In any case, this story is a study on what happens when people elevate topical and controversial issues above their personal relationships and others’ free exercise of truth.  In fact, the titular reference to Proverbs 11:29is used within the story to give an ironic comment on that dynamic.

The film explores the topic in several ways: through the Premise Stakes (aka, the Issue at Hand), the Characters’ Personal Issues and Stakes, and the Themes (or Bigger Truths) that have relevance to the films then Current Audience. Let’s look at these one at a time:

The Premise:The story starts out with the arrest of Bertram Cates (Dick York), a teacher who is teaching his students Darwin’s Theory of Evolution in violation of a Tennessee law. The case immediately becomes a national news story, which attracts a noted politician and Christian fundamentalist, Matthew Brady (Frederic March), who volunteers to help prosecute the case.  In response, an atheist newspaper man (Gene Kelly) convinces famous legal-mind and agnostic, Henry Drummond (Spencer Tracy) to go head-to-head with old friend and longtime rival Brady in order give Cates a fighting chance (and sell a ton of newspapers, of course)!

So the Issue at Hand is the verdict of the case. Which side will win? Pretty straight-forward courtroom drama on one level…

But the subject matter of the courtroom drama is what makes it more than just another Law and Order episode.

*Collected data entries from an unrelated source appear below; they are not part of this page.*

(* ===== verification/ByteReads.v ===== *)
(** * Reads and responses of a readable byte stream

    The operations of the readers and of the BYOB requests keep the invariant
    of [ByteInvariant] and never panic. *)
From Stdlib Require Import ZArith Lia SpecFloat.
From stdpp Require Import base list numbers strings sets.
From S2P Require Import Prelude F64 ByteStream ByteCore ByteInvariant.

(** ** A read into a view *)

(** The stream's reader is the BYOB reader [i]. *)
Definition byob_at (i : nat) (s : st) : Prop :=
  reader (strm s) = Some i ∧ exists rd, readers s !! i = Some rd ∧ r_kind rd = ByobReader.

Lemma byob_at_locked i s : byob_at i s -> byob_locked s.
Proof. intros (Hr & rd & Hi & Hk). exists i, rd. done. Qed.

Lemma byob_at_moves i s s' : byob_at i s -> kinds s s' -> reader (strm s') = reader (strm s) -> byob_at i s'.
Proof.
  intros (Hr & rd & Hi & Hk) HK Hs. split; [congruence|]. destruct (HK i rd Hi) as (rd' & Hi' & Hk'). exists rd'.
  split; [done|congruence].
Qed.

Lemma byob_at_good i s s' : byob_at i s -> good s s' -> byob_at i s'.
Proof. intros H (_ & HM & HK). eapply byob_at_moves; [exact H|apply (mv_kinds _ _ HM)|apply HK]. Qed.

Lemma byob_count_app V d : d_type d = TByob -> byob_count (V ++ [d]) = S (byob_count V).
Proof. intros H. unfold byob_count. rewrite filter_app, length_app. rewrite filter_cons_True by done. cbn. lia. Qed.

Lemma filled_app V d s : bytes_filled d = 0 -> filled (V ++ [d]) s = filled V s.
Proof.
  intros H. unfold filled. rewrite bind_app. cbn. unfold filled_bytes. rewrite H. unfold bytes_at.
  destruct (buffers s !! d_buffer d) as [[data|]|]; rewrite ?slice_0, ?app_nil_r; done.
Qed.

(** An empty descriptor over an isolated buffer is added. *)
Lemma add_desc_core V x s d data :
  core V x s -> isolated V (d_buffer d) data s -> length data = buffer_byte_length d -> desc_ok d -> d_type d = TByob ->
  bytes_filled d = 0 -> (forall e, state (strm s) <> Errored e) -> core (V ++ [d]) (S x) s.
Proof.
  intros [] (I1 & I2 & I3 & I4) Hlen Hok Hty H0 Hst. assert (Hbk : backed s d) by (exists data; done). split; try done.
  - rewrite fmap_app, app_assoc. apply NoDup_app. split; [done|]. split; [|apply NoDup_singleton].
    intros b Hb Hd. cbn in Hd. apply list_elem_of_singleton in Hd as ->. apply elem_of_app in Hb as [Hb|Hb]; done.
  - intros d' Hd. apply elem_of_app in Hd as [Hd|Hd]; [auto|]. apply list_elem_of_singleton in Hd as ->. done.
  - intros d' V' HV. destruct V as [|d0 V0]; [|injection HV as <- <-; eauto]. injection HV as <- <-. left. done.
  - intros d0 V' d' HV Hd. destruct V as [|d1 V1]; [injection HV as <- <-; set_solver|]. injection HV as <- <-.
    apply elem_of_app in Hd as [Hd|Hd]; [eauto|]. apply list_elem_of_singleton in Hd as ->. done.
  - destruct V as [|d1 V1]; cbn; [rewrite Hty; split; [done|constructor]|]. destruct k_types as [T1 T2]. split; [done|].
    apply Forall_app. split; [done|]. constructor; done.
  - intros k Hk. destruct (k_request k Hk) as (v & d' & V' & R1 & -> & R3). exists v, d', (V' ++ [d]). done.
  - intros Hc d' V' HV. destruct V as [|d1 V1]; [|injection HV as <- <-; eauto]. injection HV as <- <-. rewrite H0. apply Nat.divide_0_r.
  - intros e He. destruct (Hst e). done.
  - rewrite byob_count_app by done. lia.
  - intros Ht. specialize (k_fifo Ht). unfold fifo in *. rewrite filled_app by done. done.
Qed.

Lemma frame_add V s d : (forall b data, isolated V b data s -> b <> d_buffer d) -> frame V (V ++ [d]) s s.
Proof.
  intros H. split; [|done]. intros b data HI. pose proof (H b data HI) as Hne. destruct HI as (I1 & I2 & I3 & I4).
  split; [done|]. split; [done|]. split; [done|]. rewrite fmap_app, not_elem_of_app. split; [done|]. cbn. set_solver.
Qed.

(** The read is added to the requests of the reader. *)
Lemma add_request_eq i rd p s : readers s !! i = Some rd -> add_request i p s = set_requests i rd (requests rd ++ [p]) s.
Proof. intros H. unfold add_request. rewrite H. done. Qed.

Lemma add_request_core V x i p s :
  core V (S x) s -> byob_at i s -> core V x (add_request i p s) ∧ kinds s (add_request i p s).
Proof.
  intros HC (Hr & rd & Hi & Hk). rewrite (add_request_eq i rd) by done. split; [|apply (kinds_requests i rd (requests rd ++ [p])); done].
  apply (core_requests V (S x) x); try done; [|congruence]. rewrite (k_count _ _ _ HC), Hk, length_app. cbn.
  rewrite <- Hk, (waiting_at i rd) by done. lia.
Qed.

Lemma not_waiting_default i s : byob_at i s -> waiting DefaultReader s = [].
Proof. intros (Hr & rd & Hi & Hk). apply (waiting_other i rd); [done..|congruence]. Qed.

(** The descriptor waits with its request. *)
Lemma push_desc_inv i p s d :
  core (pending s ++ [d]) 1 s -> byob_at i s -> queue (ctrl s) = [] ->
  (forall d', d' ∈ pending s ++ [d] -> bytes_filled d' < minimum_fill d') ->
  let s' := add_request i p (set_pending (pending s ++ [d]) s) in
  inv s' ∧ pending s' = pending s ++ [d] ∧ frame (pending s ++ [d]) (pending s') s s' ∧ pulling (ctrl s') = pulling (ctrl s) ∧
  kinds s s' ∧ strm s' = strm s.
Proof.
  intros HC Hb Hq Hw s'. set (s1 := set_pending (pending s ++ [d]) s).
  assert (HC1 : core (pending s ++ [d]) 1 s1) by (eapply core_same; [apply set_pending_same|done]).
  assert (Hb1 : byob_at i s1) by exact Hb. destruct (add_request_core _ _ i p s1 HC1 Hb1) as [HC2 HK].
  pose proof Hb1 as (Hr & rd & Hi & Hk). subst s'. fold s1. rewrite (add_request_eq i rd) in * by done.
  split; [|split; [done|split; [apply frame_view; done|done]]].
  split; cbn; [exact HC2|done|exact Hw|]. intros Hn. exfalso. apply Hn.
  apply (waiting_set_other i rd (requests rd ++ [p]) DefaultReader s1); [done..|congruence].
Qed.

(** Nothing is taken. *)
Lemma taken_nil_core V x s p : core V x s -> core V x (push_log (Taken p []) s).
Proof.
  intros []. split; try done; cbn.
  - rewrite not_elem_of_app. intros [Ht _]. specialize (k_fifo Ht). unfold fifo in *. cbn [log push_log].
    rewrite accepted_last, taken_snoc, !app_nil_r. exact k_fifo.
  - intros q bs Hd. apply elem_of_app in Hd as [Hd|Hd]; [|set_solver]. apply elem_of_app. left. auto.
Qed.

(** A buffer that the stream owns is handed to the program. *)
Lemma deliver_good s0 s p v dn data :
  inv s -> isolated (pending s) (v_buffer v) data s -> Taken p (bytes_at (v_buffer v) (v_offset v) (v_length v) s) ∈ log s ->
  length (buffers s0) <= v_buffer v -> moves s0 s -> keeps s0 s -> good s0 (deliver p v dn s).
Proof.
  intros HI Hiso Ht Hb HM HK. destruct (deliver_inv p v dn s data HI Hiso Ht) as (HI3 & P1 & P2 & P3 & P4 & P5 & P6).
  split; [done|]. destruct HM as [[M1 M1'] M2 M3]. split.
  - split; rewrite ?P1, ?P3.
    + split; [|etrans; done]. intros b bd HIb. pose proof (isolated_lt _ _ _ _ HIb). apply P6; [lia|]. auto.
    + done.
    + eapply kinds_trans; [exact M3|apply kinds_same; exact P4].
  - split; [rewrite P2; apply HK|]. rewrite P1. apply HK.
Qed.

The Current Issue: As stated earlier, Inherit the Wind was not a biting social commentary on the Evolution vs. Creationism debate. Frankly, by the time the movie came out, that issue had been settled in American culture—thanks to the very trial it dramatized, the ACLU, the mass media and the cultural marginalization of evangelicals at the hands of Christian modernists.

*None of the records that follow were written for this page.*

(* ===== verification/ByteCorrect.v ===== *)
(** * Every readable byte stream

    The buffers of the program, readers that come and go, cancellation, and the
    theorems on every sequence of calls, settlements and jobs. *)
From Stdlib Require Import ZArith Lia SpecFloat.
From stdpp Require Import base list numbers strings sets.
From S2P Require Import Prelude F64 ByteStream ByteCore ByteInvariant ByteReads.

(** ** The buffers of the program *)

Lemma good_set_buffers s B :
  inv s -> core (pending s) 0 (set_buffers B s) -> (forall b, b ∉ shared s -> b < length (buffers s) -> B !! b = buffers s !! b) ->
  good s (set_buffers B s).
Proof.
  intros HI HC HB. split; [|split; [|done]].
  - destruct HI. split; done.
  - split; [|done|apply kinds_same; done]. split; [|done]. intros b data HIb. pose proof (isolated_lt _ _ _ _ HIb).
    destruct HIb as (I1 & I2 & I3 & I4). split; [|done]. unfold live in *. cbn. rewrite HB; done.
Qed.

(** A buffer that is new since [s0] goes to the program. *)
Lemma share_good s0 s b data :
  good s0 s -> length (buffers s0) <= b -> isolated (pending s) b data s -> good s0 (share b s).
Proof.
  intros (HI & HM & HK) Hb Hiso. pose proof (core_share_isolated _ _ s b data (i_core _ HI) Hiso) as HC. split; [|split; [|done]].
  - destruct HI. split; done.
  - destruct HM as [[M1 M1'] M2 M3]. split; [|done|done]. split; [|done]. intros b' bd HIb. pose proof (isolated_lt _ _ _ _ HIb).
    destruct (M1 b' bd HIb) as (I1 & I2 & I3 & I4). split; [done|]. split; [|done]. cbn. rewrite not_elem_of_cons. split; [lia|done].
Qed.

Lemma good_note t s : inv s -> good s (note_tampering t s).
Proof. intros HI. destruct t; [apply good_log; done|apply good_refl; done]. Qed.

Lemma note_view t s : buffers (note_tampering t s) = buffers s ∧ shared (note_tampering t s) = shared s ∧
  ctrl (note_tampering t s) = ctrl s ∧ strm (note_tampering t s) = strm s ∧ readers (note_tampering t s) = readers s.
Proof. destruct t; done. Qed.

(** A new buffer, which nothing can reach. *)
Lemma fresh_good data s : inv s ->
  let s1 := set_buffers (buffers s ++ [Some data]) s in good s s1 ∧ isolated (pending s1) (length (buffers s)) data s1.
Proof.
  intros HI s1. pose proof (i_core _ HI) as HC. destruct (fresh_buffer _ _ _ HC) as (F1 & F2 & F3).
  assert (Hold : forall b, b < length (buffers s) -> buffers s1 !! b = buffers s !! b).
  { intros b Hb. cbn. rewrite lookup_app_l; done. }
  split; [|split; [unfold live; cbn; rewrite lookup_app_r, Nat.sub_diag by done; done|done]].
  apply good_set_buffers; [done| |auto]. apply core_set_buffers; [done|rewrite length_app; lia|..].
  - intros e He. apply Hold. eapply core_buffer_lt; [done|]. left. apply list_elem_of_fmap. eauto.
  - intros d V' d' HV Hd'. apply Hold. eapply core_buffer_lt; [done|]. right; left. apply list_elem_of_fmap. exists d'. split; [done|].
    rewrite HV. set_solver.
  - intros d V' HV. left. apply Hold. eapply core_buffer_lt; [done|]. right; left. apply list_elem_of_fmap. exists d. split; [done|].
    rewrite HV. set_solver.
Qed.

(** A new buffer of the program. *)
Lemma new_buffer_good data s : inv s -> exists s', exec (let* b := new_buffer data in modify (share b)) s = Some s' ∧ good s s'.
Proof.
  intros HI. destruct (fresh_good data s HI) as [HG Hiso]. eexists. split; [done|]. eapply share_good; [exact HG|done|exact Hiso].
Qed.

Lemma transfer_call_good b s :
  inv s -> b ∈ shared s -> untouched b s ->
  exists s', exec (let* b := transfer_array_buffer b in modify (share b)) s = Some s' ∧ good s s'.
Proof.
  intros HI Hs Hu. destruct (is_detached b s) eqn:Hdet.
  - exists s. split; [|apply good_refl; done]. unfold exec, bind, transfer_array_buffer. unfold is_detached in Hdet.
    destruct (buffers s !! b) as [[data|]|]; done.
  - destruct (not_detached_live b s Hdet) as [data Hl]. destruct (transfer_good b data s HI Hl Hs Hu) as [HG Hiso].
    eexists. split; [unfold exec; rewrite (bind_ok _ _ _ _ _ (transfer_eq b data s Hl)); done|].
    eapply share_good; [exact HG|done|exact Hiso].
Qed.

(** What the program gives away is recorded when it held bytes. *)
Lemma note_reuse_untouched b s : inv s -> untouched b (note_reuse b s).
Proof.
  intros HI d V' data Hp Hb Hl. unfold note_reuse in *. destruct (note_view (touches_filled b 0 (buffer_len b s) s) s) as (E1 & _ & E3 & _).
  rewrite E3 in Hp. unfold live in Hl. rewrite E1 in Hl. unfold touches_filled. rewrite Hp.
  pose proof (i_core _ HI) as HC. rewrite Hp in HC. destruct (k_desc _ _ _ HC d) as (D1 & D2 & D3 & _); [set_solver|].
  assert (Hlen : length data = buffer_byte_length d).
  { destruct (k_head _ _ _ HC d V' eq_refl) as [(data' & Hl' & Hd)|[_ Hn]]; unfold live in *; congruence. }
  unfold buffer_len. rewrite Hl, (proj2 (Nat.eqb_eq _ _) Hb). destruct (Nat.ltb_spec 0 (bytes_filled d)) as [Hf|Hf]; [right|left; lia].
  rewrite (proj2 (Nat.ltb_lt _ _)) by lia. rewrite (proj2 (Nat.ltb_lt _ _)) by lia. cbn. apply elem_of_app. right.
  apply list_elem_of_singleton. done.
Qed.

(** The program writes to a buffer it can reach. *)
Lemma write_good b offset bytes old s :
  inv s -> live b old s -> b ∈ shared s -> offset + length bytes <= length old ->
  good s (set_buffers (<[b := Some (overwrite old offset bytes)]> (buffers s)) (note_tampering (touches_filled b offset (length bytes) s) s)).
Proof.
  intros HI Hl Hs Hle. set (t := touches_filled b offset (length bytes) s). pose proof (good_note t s HI) as HG.
  destruct (note_view t s) as (E1 & E2 & E3 & E4 & E5). set (s1 := note_tampering t s) in *.
  eapply good_trans; [done|exact HG|]. pose proof (i_core _ (proj1 HG)) as HC. rewrite <- E1.
  assert (Hlt : b < length (buffers s1)) by (rewrite E1; eapply live_bound, Hl).
  assert (Hoth : forall b', b' <> b -> <[b := Some (overwrite old offset bytes)]> (buffers s1) !! b' = buffers s1 !! b').
  { intros b' Hne. apply list_lookup_insert_ne. done. }
  apply good_set_buffers; [apply HG| |].
  2: { intros b' Hb' _. apply Hoth. rewrite E2 in Hb'. intros ->. done. }
  apply core_set_buffers; [done|rewrite length_insert; lia|..].
  - intros e He. apply Hoth. intros <-. destruct (k_queue _ _ _ HC e He) as (_ & Hn & _). rewrite E2 in Hn. done.
  - intros d V' d' HV Hd'. apply Hoth. intros <-. destruct (k_tail _ _ _ HC d V' d' HV Hd') as [_ Hn]. rewrite E2 in Hn. done.
  - intros d V' HV. destruct (decide (d_buffer d = b)) as [Hb|Hb]; [|left; apply Hoth; done]. right.
    assert (Hlen : length old = buffer_byte_length d).
    { destruct (k_head _ _ _ HC d V' HV) as [(data' & Hl' & Hd)|[_ Hn]]; unfold live in *; congruence. }
    assert (Hnew : live (d_buffer d) (overwrite old offset bytes) (set_buffers (<[b := Some (overwrite old offset bytes)]> (buffers s1)) s1)).
    { unfold live. cbn. rewrite Hb. apply list_lookup_insert_eq. done. }
    split; [rewrite Hb, E2; done|]. split.
    + right. exists (overwrite old offset bytes). split; [done|]. rewrite overwrite_length; done.
    + destruct t eqn:Ht; [right; subst s1; cbn; apply elem_of_app; right; apply list_elem_of_singleton; done|left].
      unfold filled_bytes. rewrite (bytes_at_live _ _ _ _ _ Hnew). rewrite (bytes_at_live (d_buffer d) old) by (rewrite Hb; exact Hl).
      apply overwrite_apart; [done|]. unfold t, touches_filled in Ht. rewrite <- E3, HV, (proj2 (Nat.eqb_eq _ _) Hb) in Ht.
      destruct (Nat.ltb_spec 0 (bytes_filled d)), (Nat.ltb_spec offset (d_offset d + bytes_filled d)),
        (Nat.ltb_spec (d_offset d) (offset + length bytes)); cbn in Ht; try done; lia.
Qed.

But what made this story relevant to the then current audience was it’s metaphorical value to the Cold War Era anti-Communist witch hunts led by Senator Joseph McCarthy. At stake here was the American experiment in freedom of religion, speech, assembly and the press. If in order to fight the Red Soviet threat, American’s could not become an authoritarian state, itself.

Theme:Of course, this then required a greater Thematic discussion on the importance of the right of an individual to have their own thoughts and express them without retribution. And that tied back to the Issue at Hand—the trial of a schoolteacher teaching a controversial belief.  In fact, most of the legal arguments made in the case are more philosophical than legal, which leads us to the last element—

Personal Issues:This case meant something personal to the main character, Henry Drummond. As a champion of free thought and free speech, he walks a tightrope of going against public opinion of the townfolks, the snarky cynicism of the newspaper man, and being too aggressive with his old friend, who is now on the opposite side of the fence. 

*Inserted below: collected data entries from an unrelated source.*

(* ===== verification/Logging.v ===== *)
(** * Formatting of values (src/libs/llrt_logging/src/lib.rs)

    What [console.log] prints: format strings and values, with nesting,
    indentation and colors.  Objects and promises live in a heap and are named
    by their address; what reading an object gives is part of the heap, and a
    read can throw.  The engine's conversions are parameters, and [%j] calls
    [JsonStringify] on the same addresses.

    Functions are in a monad [W] that writes to the result string and keeps the
    set of visited objects; [None] is a panic of the Rust code, undefined
    behaviour of an unchecked unwrap, or a recursion that needs more fuel (one
    unit per nesting level).  Two objects are taken to have different hashes. *)
From Stdlib Require Import ZArith Lia SpecFloat.
From stdpp Require Import base list numbers strings relations.
From S2P Require Import Prelude F64 Utf8 Js RustStr Numbers JsonStringify.
Local Open Scope Z_scope.

(** ** Values *)

Record function := mkFunction {
  (** the property [name], when it is a string *)
  fn_name : option (list Z);
  (** whether [prototype] is writable, when there is such a property *)
  fn_prototype : option (result js_error bool);
}.

Inductive value : Type :=
| Undefined
| Null
| Bool (b : bool)
| Int (n : Z)
| Float (f : f64)
| BigInt (n : Z)
(** the text, and whether lone surrogates were replaced in it *)
| Str (s : list Z) (lone : bool)
(** the description, if there is one *)
| Sym (description : option (list Z))
| Fun (f : function)
| Promise (i : nat)
| Obj (i : nat).

Inductive promise_state : Type := Pending | Resolved (v : value) | Rejected (v : value).
Lemma granted_nil l : granted [] l = [].
Proof. unfold granted. rewrite (list_filter_iff _ (fun _ => False)); [|set_solver]. done. Qed.

Lemma granted_in reqs l s : s ∈ granted reqs l <-> exists u, s = usage_str u ∧ u ∈ reqs ∧ u ∈ l.
Proof.
  unfold granted. rewrite list_elem_of_fmap. split.
  - intros (u & -> & Hu). apply list_elem_of_filter in Hu as [[? ?] _]. eauto.
  - intros (u & -> & Hr & Hl). exists u. split; [done|]. apply list_elem_of_filter. split; [done|]. destruct u; unfold CANONICAL_ORDER; set_solver.
Qed.

Lemma granted_nonempty reqs l : (forall u, u ∈ reqs -> u ∈ l) -> reqs <> [] -> granted reqs l <> [].
Proof.
  intros Hr Hne E. destruct reqs as [|u reqs]; [done|]. assert (usage_str u ∈ granted (u :: reqs) l) as H.
  { apply granted_in. exists u. split; [done|]. split; [|apply Hr]; set_solver. }
  rewrite E in H. set_solver.
Qed.

Abbreviation as_array reqs := ((fun u => Ok (usage_str u)) <$> reqs).

Lemma has_zero u : has 0 u = false.
Proof. apply Z.bits_0. Qed.

Lemma no_usage_kept (P : KeyUsage -> Prop) `{!forall u, Decision (P u)} l : (forall u, ~ P u) -> filter P l = [].
Proof. intros Hn. induction l as [|u l IH]; [done|]. rewrite filter_cons, decide_False by apply Hn. exact IH. Qed.

(** The split for a key of one kind. *)
Lemma split_one reqs m l : m <> 0 -> (forall u, u ∈ reqs -> u ∈ l) -> (forall u, has m u = bool_decide (u ∈ l)) ->
  split_usages m 0 (foldl Z.lor 0 (usage_mask <$> reqs)) CANONICAL_ORDER = (granted reqs l, []) ∧
  split_usages 0 m (foldl Z.lor 0 (usage_mask <$> reqs)) CANONICAL_ORDER = ([], granted reqs l).
Proof.
  intros Hm Hr Hl. rewrite !split_usages_spec by done. split; f_equal.
  - apply filter_seen; done.
  - rewrite no_usage_kept; [done|]. intros u. rewrite has_zero. naive_solver.
  - rewrite no_usage_kept; [done|]. intros u. rewrite has_zero. naive_solver.
  - rewrite (list_filter_iff _ (fun u => has (foldl Z.lor 0 (usage_mask <$> reqs)) u = true ∧ has m u = true)).
    + apply filter_seen; done.
    + intros u. rewrite has_zero. naive_solver.
Qed.

Lemma paired_masks a : if paired a then (masks a).1 <> 0 else (masks a).1 = 0 ∧ (masks a).2 <> 0.
Proof. destruct a; vm_compute; (discriminate || (split; [reflexivity|discriminate])). Qed.

Lemma requires_all a : requires_non_empty_usages a = true.
Proof. destruct a; reflexivity. Qed.

Lemma as_array_empty reqs : is_empty (as_array reqs : usage_array) = is_empty reqs.
Proof. destruct reqs; done. Qed.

So when he loses the case, he does not lose in his personal journey. He knows he has stood up for the right of a mind to think for itself.

On the other side, however, Brady wins the case but it’s a hollow victory when he hems and haws on the literal varacity of Genesis, and Cates is only fined $100.  Brady dies with a busted gut—a man who’s bluster only inherited the wind.

So to summarize:

  • The PLOT explores the ISSUE at HAND inherent in the PREMISE;
  • The THEME uses the ISSUE at HAND as a context to explore BIGGER TRUTHS at STAKE;
  • The CHARACTERS explore the PERSONAL ISSUES and STAKES people face when dealing with EITHER;
  • The GENRE focuses the STORY PREMISE in a way to make them relevant to the CURRENT AUDIENCE.

Having said all that, I now suppose that a conservative Christian taking on the related challenge of the leftist takeover of academia might be well-served to explore this dynamic in order to follow Paul’s advice to Titus (Titus 3:9)—least he he fall into the trap that felled Mathew Brady and lose the impact of his testimony.